By Luz Wendy T. Noble
THE GOVERNMENT could miss its growth target this year after Luzon was locked down to contain a coronavirus disease 2019 (COVID-19) outbreak, even as growth is expected to pick up in the third quarter and recovery by 2021, according to Bangko Sentral ng Pilipinas (BSP) Governor Benjamin E. Diokno.
The central bank chief also said “aggressive” fiscal stimulus and the continuation of infrastructure projects, paired with an appropriate monetary stance, will help buoy the economy.
With Luzon accounting for about 70% of the country’s gross domestic product (GDP), the economy could grow by 5-5.5% this year after a below-target 5.9% expansion last year, Mr. Diokno said, citing BSP estimates.

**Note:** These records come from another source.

(** * GL.JS: the node builder, the renderer and the store of src/gl.js

    A shallow embedding of the four parts of gl.js (createElement and
    createTextElement, render, the Store class, createApp), followed by
    the properties of the library stated over it. *)

From stdpp Require Import base gmap strings list fin_maps pretty.
Lemma dictSetVal_spec d r e x : dict_wf type d → deref d r = Some e →
  ∃ d' rest, dictSetVal type d r x = Some d' ∧ dict_wf type d' ∧ iterators d' = iterators d ∧
    entries d ≡ₚ e :: rest ∧ entries d' ≡ₚ DE (key e) (Some (dup_val type x)) :: rest.
Proof.
  intros Hwf Hd. destruct (deref_elem _ _ _ Hwf Hd) as (c&Hb&He&Hne).
  pose proof (take_drop_middle _ _ _ He) as Hsplit. pose proof (lookup_lt_Some _ _ _ He) as Hlt.
  set (e' := DE (key e) (Some (dup_val type x))).
  assert (Hins : <[r_pos r := e']> c = take (r_pos r) c ++ e' :: drop (S (r_pos r)) c)
    by (by apply insert_take_drop).
  destruct (update_chain d (r_table r) (r_idx r) c (<[r_pos r := e']> c))
    as (h'&rest&Hs&Hu&Hp&Hu0&Hp'&_&Hwf'); [done..| |done|].
  { intros n _ Hc. unfold chain_ok in *. rewrite Hins. rewrite <- Hsplit in Hc.
    rewrite Forall_app, Forall_cons in *. naive_solver. }
  rewrite length_insert, Z.add_simpl_r, set_used_id in *.
  exists (set_ht d (r_table r) h'), (take (r_pos r) c ++ drop (S (r_pos r)) c ++ rest).
  assert (E1 : entries d ≡ₚ e :: take (r_pos r) c ++ drop (S (r_pos r)) c ++ rest).
  { rewrite Hp. rewrite <- Hsplit at 1. solve_Permutation. }
  assert (E2 : entries (set_ht d (r_table r) h')
               ≡ₚ e' :: take (r_pos r) c ++ drop (S (r_pos r)) c ++ rest).
  { rewrite Hp', Hins. solve_Permutation. }
  split_and!; [| |by destruct (r_table r)|done|done].
  - unfold dictSetVal. rewrite Hb. simpl. rewrite He. simpl. fold e'. by rewrite Hs.
  - pose proof (wf_keys _ _ Hwf) as Hk. pose proof (wf_count _ _ Hwf) as Hn.
    unfold keys in *. rewrite E1 in Hk, Hn. apply Hwf'; rewrite <- Hp', E2; done.
Qed.
End chains.

(** ** The operations as updates of a finite map *)

Section refine.
Context {K V : Type} `{Countable K} (type : dictType K V) `{!DictTypeOk type}.
Implicit Types (d : dict K V) (h : dictht K V) (c : list (dictEntry K V)).

Definition assoc (e : dictEntry K V) : K * option V := (key e, v e).

Lemma keys_assoc (l : list (dictEntry K V)) : (assoc <$> l).*1 = keys l.
Proof. unfold keys. rewrite <- list_fmap_compose. done. Qed.

Lemma dict_map_perm d l : dict_wf type d → entries d ≡ₚ l → dict_map d = list_to_map (assoc <$> l).
Proof.
  intros Hwf Hp. unfold dict_map. apply list_to_map_proper; [|by rewrite Hp].
  change (NoDup ((assoc <$> entries d).*1)). rewrite keys_assoc. apply (wf_keys _ _ Hwf).
Qed.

“BSP forecasts that the Philippines might grow by 5 to 5.5%, down from 6.5-7.5% original forecast, but still the highest among ASEAN-6 countries,” Mr. Diokno said in a text message.
“I expect a U-shaped recovery starting Q3 this year; full recovery is expected next year, with the economy growing at 6.8%,” he added.
The BSP said among the sectors that will feel the brunt of COVID-19’s effects are services, tourism, trade, and remittances.
“In addition, the implementation of the enhanced community quarantine in Luzon could further dampen domestic economic activity,” the central bank said in a separate e-mail statement.
Luzon has been placed under enhanced community quarantine as part of government efforts to contain the virus.
The Health department reported 73 new infections on Sunday, raising the total to 380, with 25 deaths.
Mr. Diokno said authorities must deploy measures that will complement the BSP’s easing stance to help shield the economy from the impact of the virus outbreak.
“The government needs a substantial, aggressive, and easily implementable fiscal stimulus to go hand in hand with BSP’s appropriate monetary stance,” he said.
On Thursday, the Monetary Board announced a 50-basis-point (bp) rate cut following global central banks’ moves to ease policy and provide stimulus to help countries cope with COVID-19’s economic impact.
With this, the overnight reverse repurchase rate was reduced to 3.25%, while overnight lending and deposit rates now stand at 3.75% and 2.75%, respectively.
The BSP had already slashed rates by 25 bps in February. Mr. Diokno on Sunday said the central bank has enough policy space, even as it has already unwound a total of 150 bps since 2019 out of the 175 bps in hikes implemented in 2018.
The central bank chief said the BSP’s policy easing should be paired with the continuous implementation of the government’s infrastructure program as well as the passing of laws that could boost the attractiveness of the country as an investment destination.
“The national government should also make sure that its audacious Build, Build, Build program is implemented with little delay. Congress should also approve the Executive’s priority legislation that will improve the attractiveness and competitiveness of the Philippine economy,” Mr. Diokno said.
Sought for comment, Rizal Commercial Banking Corp. Chief Economist Michael L. Ricafort said measures should be in place to help the most vulnerable sectors.
“Increased government spending measures need to be prioritized, with immediate positive effects on the most vulnerable sectors such as the unemployed, marginalized, and other adversely affected businesses,” Mr. Ricafort said in a text message.
He noted that financial relief for households and businesses have already been implemented in other countries like the United States.
Meanwhile, UnionBank of the Philippines, Inc. Chief Economist Ruben Carlo O. Asuncion cited House Bill 6606 which sets aside P108 billion for a stimulus package in response to the COVID-19 outbreak.
The bill, filed by Marikina Representative Stella Luz A. Quimbo, allots P43 billion for the tourism sector which is said to be the hardest hit by the outbreak, while P65 billion will be allotted for cash transfers and support for workers affected by the lockdown.
“BSP can address the demand-side only at a certain point… Congress must get its act together with various executive department agencies in addressing the supply-side with a great and appropriate fiscal rescue plan,” Mr. Asuncion said in a text message.
According to Mr. Asuncion, a coordinated government response is crucial in battling the pandemic, noting he sees a continued rise in cases globally until June.
“But the impact of the virus may last longer and the global economy will never be the same pre-pandemic,” he said, adding there could still be new cases after June, though with slower increases.
“There will still be risks of small outbreaks when people start going back to work unless a vaccine or an anti-viral drug comes out. So, it will not be business as usual immediately. Economic work to recovery may take some time,” Mr. Asuncion said.